> **EXERCISE OBJECTIVE**
Below are lines of data, and only some are wanted. Please repeat exactly those from the line that has "Definition month_days (leap" through the line that has "Definition DAYS_IN_MONTH (leap".

════════════════════

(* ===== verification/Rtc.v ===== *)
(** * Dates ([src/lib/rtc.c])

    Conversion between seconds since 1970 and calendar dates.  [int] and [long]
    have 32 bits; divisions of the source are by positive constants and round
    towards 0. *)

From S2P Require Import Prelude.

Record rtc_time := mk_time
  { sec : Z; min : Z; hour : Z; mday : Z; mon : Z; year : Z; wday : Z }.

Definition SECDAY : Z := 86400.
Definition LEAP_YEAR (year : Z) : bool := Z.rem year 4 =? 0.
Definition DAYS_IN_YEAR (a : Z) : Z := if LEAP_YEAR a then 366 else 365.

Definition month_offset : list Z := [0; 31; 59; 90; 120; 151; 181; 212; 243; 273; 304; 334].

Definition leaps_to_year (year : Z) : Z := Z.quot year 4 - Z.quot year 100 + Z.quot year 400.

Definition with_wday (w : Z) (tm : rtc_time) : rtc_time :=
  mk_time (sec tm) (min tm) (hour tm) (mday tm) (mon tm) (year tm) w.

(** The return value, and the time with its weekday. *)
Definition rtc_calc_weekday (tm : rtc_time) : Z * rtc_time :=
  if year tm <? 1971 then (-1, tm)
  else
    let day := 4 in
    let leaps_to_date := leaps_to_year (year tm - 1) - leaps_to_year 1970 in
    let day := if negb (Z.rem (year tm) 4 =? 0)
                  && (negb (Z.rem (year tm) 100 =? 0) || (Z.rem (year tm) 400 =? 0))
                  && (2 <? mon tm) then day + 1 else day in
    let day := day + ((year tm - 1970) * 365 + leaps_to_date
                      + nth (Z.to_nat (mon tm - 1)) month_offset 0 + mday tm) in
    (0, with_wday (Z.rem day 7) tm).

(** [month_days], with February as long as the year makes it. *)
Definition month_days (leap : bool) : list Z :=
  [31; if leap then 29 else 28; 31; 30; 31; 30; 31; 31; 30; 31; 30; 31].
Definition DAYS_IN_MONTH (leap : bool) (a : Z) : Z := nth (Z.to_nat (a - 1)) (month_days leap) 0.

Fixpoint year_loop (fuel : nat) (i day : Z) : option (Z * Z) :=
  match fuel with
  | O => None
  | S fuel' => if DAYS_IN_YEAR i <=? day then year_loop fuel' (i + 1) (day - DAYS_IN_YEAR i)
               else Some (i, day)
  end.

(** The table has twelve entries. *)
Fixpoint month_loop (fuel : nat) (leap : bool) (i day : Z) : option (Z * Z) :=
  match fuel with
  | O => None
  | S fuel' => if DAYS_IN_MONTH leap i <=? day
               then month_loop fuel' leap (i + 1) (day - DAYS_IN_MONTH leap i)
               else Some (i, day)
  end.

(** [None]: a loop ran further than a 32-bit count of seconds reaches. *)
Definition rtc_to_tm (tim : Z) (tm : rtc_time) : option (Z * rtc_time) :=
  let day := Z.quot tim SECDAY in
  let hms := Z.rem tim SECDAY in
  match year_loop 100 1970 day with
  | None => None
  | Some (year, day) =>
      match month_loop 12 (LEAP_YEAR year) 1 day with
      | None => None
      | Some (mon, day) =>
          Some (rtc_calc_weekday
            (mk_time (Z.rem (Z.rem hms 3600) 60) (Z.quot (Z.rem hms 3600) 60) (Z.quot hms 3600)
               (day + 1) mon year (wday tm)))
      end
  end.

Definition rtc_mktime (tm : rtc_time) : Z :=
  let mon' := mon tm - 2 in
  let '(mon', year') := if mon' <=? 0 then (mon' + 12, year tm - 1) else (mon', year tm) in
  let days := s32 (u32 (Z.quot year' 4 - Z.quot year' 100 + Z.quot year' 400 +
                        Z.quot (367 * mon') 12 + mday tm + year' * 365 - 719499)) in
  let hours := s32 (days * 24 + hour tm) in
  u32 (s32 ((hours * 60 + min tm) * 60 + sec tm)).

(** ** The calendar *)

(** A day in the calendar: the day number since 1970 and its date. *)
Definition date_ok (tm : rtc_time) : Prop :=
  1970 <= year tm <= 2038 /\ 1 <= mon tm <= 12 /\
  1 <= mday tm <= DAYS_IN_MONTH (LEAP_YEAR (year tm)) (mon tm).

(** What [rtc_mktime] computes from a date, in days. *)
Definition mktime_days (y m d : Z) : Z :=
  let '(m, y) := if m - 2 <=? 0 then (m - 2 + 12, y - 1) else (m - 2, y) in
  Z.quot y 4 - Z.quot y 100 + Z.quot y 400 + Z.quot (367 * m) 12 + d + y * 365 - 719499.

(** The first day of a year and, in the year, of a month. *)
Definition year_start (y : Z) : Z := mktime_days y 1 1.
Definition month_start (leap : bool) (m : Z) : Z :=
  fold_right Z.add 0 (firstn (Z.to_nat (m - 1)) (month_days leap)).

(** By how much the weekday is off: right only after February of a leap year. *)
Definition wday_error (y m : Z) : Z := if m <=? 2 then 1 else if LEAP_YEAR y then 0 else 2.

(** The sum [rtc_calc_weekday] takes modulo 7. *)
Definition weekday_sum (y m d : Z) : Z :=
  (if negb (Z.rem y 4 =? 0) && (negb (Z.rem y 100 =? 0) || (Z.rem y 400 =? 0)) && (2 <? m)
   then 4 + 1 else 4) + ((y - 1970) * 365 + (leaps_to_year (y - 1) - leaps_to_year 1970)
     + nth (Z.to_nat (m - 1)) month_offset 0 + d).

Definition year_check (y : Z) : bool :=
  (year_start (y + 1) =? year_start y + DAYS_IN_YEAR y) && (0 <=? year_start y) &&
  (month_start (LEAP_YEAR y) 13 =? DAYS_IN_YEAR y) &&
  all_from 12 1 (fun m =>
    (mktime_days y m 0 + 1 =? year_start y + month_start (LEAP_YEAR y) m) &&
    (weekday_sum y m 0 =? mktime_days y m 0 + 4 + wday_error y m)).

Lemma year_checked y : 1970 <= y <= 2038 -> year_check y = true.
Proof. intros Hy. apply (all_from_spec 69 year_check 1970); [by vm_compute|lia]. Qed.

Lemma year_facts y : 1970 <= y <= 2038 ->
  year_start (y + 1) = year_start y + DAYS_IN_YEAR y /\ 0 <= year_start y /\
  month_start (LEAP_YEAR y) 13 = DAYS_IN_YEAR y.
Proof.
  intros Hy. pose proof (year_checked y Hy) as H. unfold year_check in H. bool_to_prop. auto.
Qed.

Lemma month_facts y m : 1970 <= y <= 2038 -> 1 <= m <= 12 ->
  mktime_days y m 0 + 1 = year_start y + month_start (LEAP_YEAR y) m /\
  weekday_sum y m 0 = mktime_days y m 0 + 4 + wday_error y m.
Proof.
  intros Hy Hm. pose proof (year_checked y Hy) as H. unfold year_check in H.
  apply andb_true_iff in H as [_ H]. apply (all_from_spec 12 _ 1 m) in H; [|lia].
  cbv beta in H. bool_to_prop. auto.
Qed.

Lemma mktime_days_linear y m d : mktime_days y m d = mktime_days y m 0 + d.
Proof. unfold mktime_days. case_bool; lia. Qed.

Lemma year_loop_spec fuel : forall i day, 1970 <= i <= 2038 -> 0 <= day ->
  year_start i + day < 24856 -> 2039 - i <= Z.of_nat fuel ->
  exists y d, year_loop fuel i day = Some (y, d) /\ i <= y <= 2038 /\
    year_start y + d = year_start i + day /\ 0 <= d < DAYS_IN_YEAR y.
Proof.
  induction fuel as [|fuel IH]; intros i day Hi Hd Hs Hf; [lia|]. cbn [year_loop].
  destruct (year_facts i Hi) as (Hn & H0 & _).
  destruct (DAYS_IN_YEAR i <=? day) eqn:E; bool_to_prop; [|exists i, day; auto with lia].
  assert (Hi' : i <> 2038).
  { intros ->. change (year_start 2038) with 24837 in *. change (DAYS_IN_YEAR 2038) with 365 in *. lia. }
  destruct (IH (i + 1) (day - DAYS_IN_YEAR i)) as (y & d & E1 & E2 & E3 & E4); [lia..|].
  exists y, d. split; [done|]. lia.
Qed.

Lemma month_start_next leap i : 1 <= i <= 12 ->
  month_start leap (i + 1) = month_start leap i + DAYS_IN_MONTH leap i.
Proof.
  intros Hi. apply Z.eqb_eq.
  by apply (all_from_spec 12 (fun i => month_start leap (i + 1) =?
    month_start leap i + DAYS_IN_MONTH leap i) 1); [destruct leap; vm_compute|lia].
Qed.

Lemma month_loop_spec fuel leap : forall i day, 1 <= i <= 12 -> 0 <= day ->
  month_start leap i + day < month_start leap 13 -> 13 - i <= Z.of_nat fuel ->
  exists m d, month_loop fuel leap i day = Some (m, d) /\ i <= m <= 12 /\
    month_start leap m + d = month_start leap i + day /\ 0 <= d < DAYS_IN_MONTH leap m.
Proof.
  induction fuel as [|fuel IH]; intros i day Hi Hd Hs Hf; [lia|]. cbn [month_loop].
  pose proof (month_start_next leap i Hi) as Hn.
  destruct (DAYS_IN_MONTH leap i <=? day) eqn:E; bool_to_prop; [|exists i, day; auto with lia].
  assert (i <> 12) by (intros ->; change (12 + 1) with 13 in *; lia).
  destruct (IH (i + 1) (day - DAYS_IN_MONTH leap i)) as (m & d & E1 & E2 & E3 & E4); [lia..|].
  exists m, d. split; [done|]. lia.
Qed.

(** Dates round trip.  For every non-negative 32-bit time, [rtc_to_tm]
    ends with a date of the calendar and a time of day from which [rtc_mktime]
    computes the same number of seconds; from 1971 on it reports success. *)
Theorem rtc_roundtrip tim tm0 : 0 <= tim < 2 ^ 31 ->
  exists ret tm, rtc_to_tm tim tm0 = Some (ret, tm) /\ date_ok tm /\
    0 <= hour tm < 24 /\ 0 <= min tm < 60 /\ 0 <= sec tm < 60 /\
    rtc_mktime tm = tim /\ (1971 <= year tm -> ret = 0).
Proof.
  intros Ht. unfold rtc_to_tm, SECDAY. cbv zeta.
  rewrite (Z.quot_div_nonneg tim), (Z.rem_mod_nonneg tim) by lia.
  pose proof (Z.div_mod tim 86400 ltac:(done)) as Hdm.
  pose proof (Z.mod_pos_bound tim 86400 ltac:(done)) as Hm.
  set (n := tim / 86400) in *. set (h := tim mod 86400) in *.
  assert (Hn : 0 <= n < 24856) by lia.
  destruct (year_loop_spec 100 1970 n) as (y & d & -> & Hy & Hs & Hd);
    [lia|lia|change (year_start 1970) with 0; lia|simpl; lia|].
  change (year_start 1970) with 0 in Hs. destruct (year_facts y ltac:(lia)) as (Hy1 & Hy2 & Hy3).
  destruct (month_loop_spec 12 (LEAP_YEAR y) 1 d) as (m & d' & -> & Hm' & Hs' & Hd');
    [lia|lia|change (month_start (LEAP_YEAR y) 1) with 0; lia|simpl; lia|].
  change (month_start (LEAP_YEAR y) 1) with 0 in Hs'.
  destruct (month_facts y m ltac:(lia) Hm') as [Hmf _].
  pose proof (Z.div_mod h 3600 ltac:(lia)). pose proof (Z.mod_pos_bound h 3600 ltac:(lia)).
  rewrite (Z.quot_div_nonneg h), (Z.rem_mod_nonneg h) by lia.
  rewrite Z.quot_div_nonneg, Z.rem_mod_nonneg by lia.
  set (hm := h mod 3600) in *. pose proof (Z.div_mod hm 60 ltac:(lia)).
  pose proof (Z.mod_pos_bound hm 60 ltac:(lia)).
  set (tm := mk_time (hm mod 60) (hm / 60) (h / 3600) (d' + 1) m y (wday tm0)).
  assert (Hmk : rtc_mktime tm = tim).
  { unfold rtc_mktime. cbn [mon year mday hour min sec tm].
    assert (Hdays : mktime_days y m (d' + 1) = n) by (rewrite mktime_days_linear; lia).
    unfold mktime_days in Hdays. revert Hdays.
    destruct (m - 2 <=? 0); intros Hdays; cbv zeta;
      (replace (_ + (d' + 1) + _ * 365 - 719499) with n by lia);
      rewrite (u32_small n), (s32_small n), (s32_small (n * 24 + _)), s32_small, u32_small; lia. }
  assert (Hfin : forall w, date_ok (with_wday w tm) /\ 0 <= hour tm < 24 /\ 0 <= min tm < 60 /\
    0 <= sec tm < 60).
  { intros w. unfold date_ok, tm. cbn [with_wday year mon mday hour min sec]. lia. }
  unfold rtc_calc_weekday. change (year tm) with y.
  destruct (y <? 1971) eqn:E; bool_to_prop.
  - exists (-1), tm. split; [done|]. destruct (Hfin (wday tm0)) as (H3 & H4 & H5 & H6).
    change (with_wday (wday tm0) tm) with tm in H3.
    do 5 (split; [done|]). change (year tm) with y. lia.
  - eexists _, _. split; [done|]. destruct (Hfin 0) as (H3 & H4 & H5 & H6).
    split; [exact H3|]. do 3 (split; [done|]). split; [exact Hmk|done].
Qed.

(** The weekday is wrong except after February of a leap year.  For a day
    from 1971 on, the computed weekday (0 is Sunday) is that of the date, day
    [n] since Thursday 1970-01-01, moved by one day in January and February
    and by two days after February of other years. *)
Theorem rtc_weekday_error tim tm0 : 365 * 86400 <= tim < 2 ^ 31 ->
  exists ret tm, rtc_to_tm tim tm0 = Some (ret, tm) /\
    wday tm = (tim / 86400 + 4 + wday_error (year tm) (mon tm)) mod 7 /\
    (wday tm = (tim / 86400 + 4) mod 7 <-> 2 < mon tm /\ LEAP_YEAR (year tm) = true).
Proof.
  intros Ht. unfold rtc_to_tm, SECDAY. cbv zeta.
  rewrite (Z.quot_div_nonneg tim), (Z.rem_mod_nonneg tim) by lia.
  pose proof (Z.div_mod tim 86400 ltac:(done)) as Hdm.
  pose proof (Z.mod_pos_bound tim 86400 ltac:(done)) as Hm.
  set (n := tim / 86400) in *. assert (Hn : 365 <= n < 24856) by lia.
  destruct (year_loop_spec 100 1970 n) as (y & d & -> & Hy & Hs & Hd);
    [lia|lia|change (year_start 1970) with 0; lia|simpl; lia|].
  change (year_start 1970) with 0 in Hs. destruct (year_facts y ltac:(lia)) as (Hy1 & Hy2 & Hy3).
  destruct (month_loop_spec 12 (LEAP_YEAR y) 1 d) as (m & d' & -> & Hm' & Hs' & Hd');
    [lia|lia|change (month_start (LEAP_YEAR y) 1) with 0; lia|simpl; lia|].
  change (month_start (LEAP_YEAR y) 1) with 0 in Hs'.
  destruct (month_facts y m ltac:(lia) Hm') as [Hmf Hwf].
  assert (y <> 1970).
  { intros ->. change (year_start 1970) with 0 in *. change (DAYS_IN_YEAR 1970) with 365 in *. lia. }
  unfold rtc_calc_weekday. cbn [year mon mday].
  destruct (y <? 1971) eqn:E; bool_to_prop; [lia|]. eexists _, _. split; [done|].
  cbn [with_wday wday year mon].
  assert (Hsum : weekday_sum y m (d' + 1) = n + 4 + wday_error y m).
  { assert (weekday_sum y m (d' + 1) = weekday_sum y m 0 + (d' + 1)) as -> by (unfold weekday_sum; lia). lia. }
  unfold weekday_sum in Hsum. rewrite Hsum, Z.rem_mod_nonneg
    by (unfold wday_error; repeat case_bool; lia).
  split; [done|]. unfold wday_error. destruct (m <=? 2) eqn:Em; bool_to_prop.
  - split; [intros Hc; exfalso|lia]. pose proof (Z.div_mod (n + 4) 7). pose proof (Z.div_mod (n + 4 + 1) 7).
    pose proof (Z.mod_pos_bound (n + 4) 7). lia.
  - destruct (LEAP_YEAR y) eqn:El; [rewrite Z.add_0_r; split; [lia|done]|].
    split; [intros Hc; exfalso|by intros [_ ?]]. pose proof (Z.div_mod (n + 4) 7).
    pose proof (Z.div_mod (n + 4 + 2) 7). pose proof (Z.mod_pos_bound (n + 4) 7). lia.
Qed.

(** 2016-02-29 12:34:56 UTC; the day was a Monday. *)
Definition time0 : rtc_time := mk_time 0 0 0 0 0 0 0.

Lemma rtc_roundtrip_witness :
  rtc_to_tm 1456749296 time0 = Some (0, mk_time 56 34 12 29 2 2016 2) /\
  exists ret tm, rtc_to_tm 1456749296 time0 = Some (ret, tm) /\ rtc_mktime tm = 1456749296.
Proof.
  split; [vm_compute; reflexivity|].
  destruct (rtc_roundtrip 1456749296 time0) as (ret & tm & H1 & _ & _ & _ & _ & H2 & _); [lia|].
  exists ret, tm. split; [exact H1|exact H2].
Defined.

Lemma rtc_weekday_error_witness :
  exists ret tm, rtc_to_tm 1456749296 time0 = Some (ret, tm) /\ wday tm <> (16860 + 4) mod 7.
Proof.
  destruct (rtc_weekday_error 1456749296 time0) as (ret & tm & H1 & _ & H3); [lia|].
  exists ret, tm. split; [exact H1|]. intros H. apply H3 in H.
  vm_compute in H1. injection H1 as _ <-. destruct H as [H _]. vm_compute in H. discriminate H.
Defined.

════════════════════

> **EXPECTED OUTPUT**
Definition month_days (leap : bool) : list Z :=
  [31; if leap then 29 else 28; 31; 30; 31; 30; 31; 31; 30; 31; 30; 31].
Definition DAYS_IN_MONTH (leap : bool) (a : Z) : Z := nth (Z.to_nat (a - 1)) (month_days leap) 0.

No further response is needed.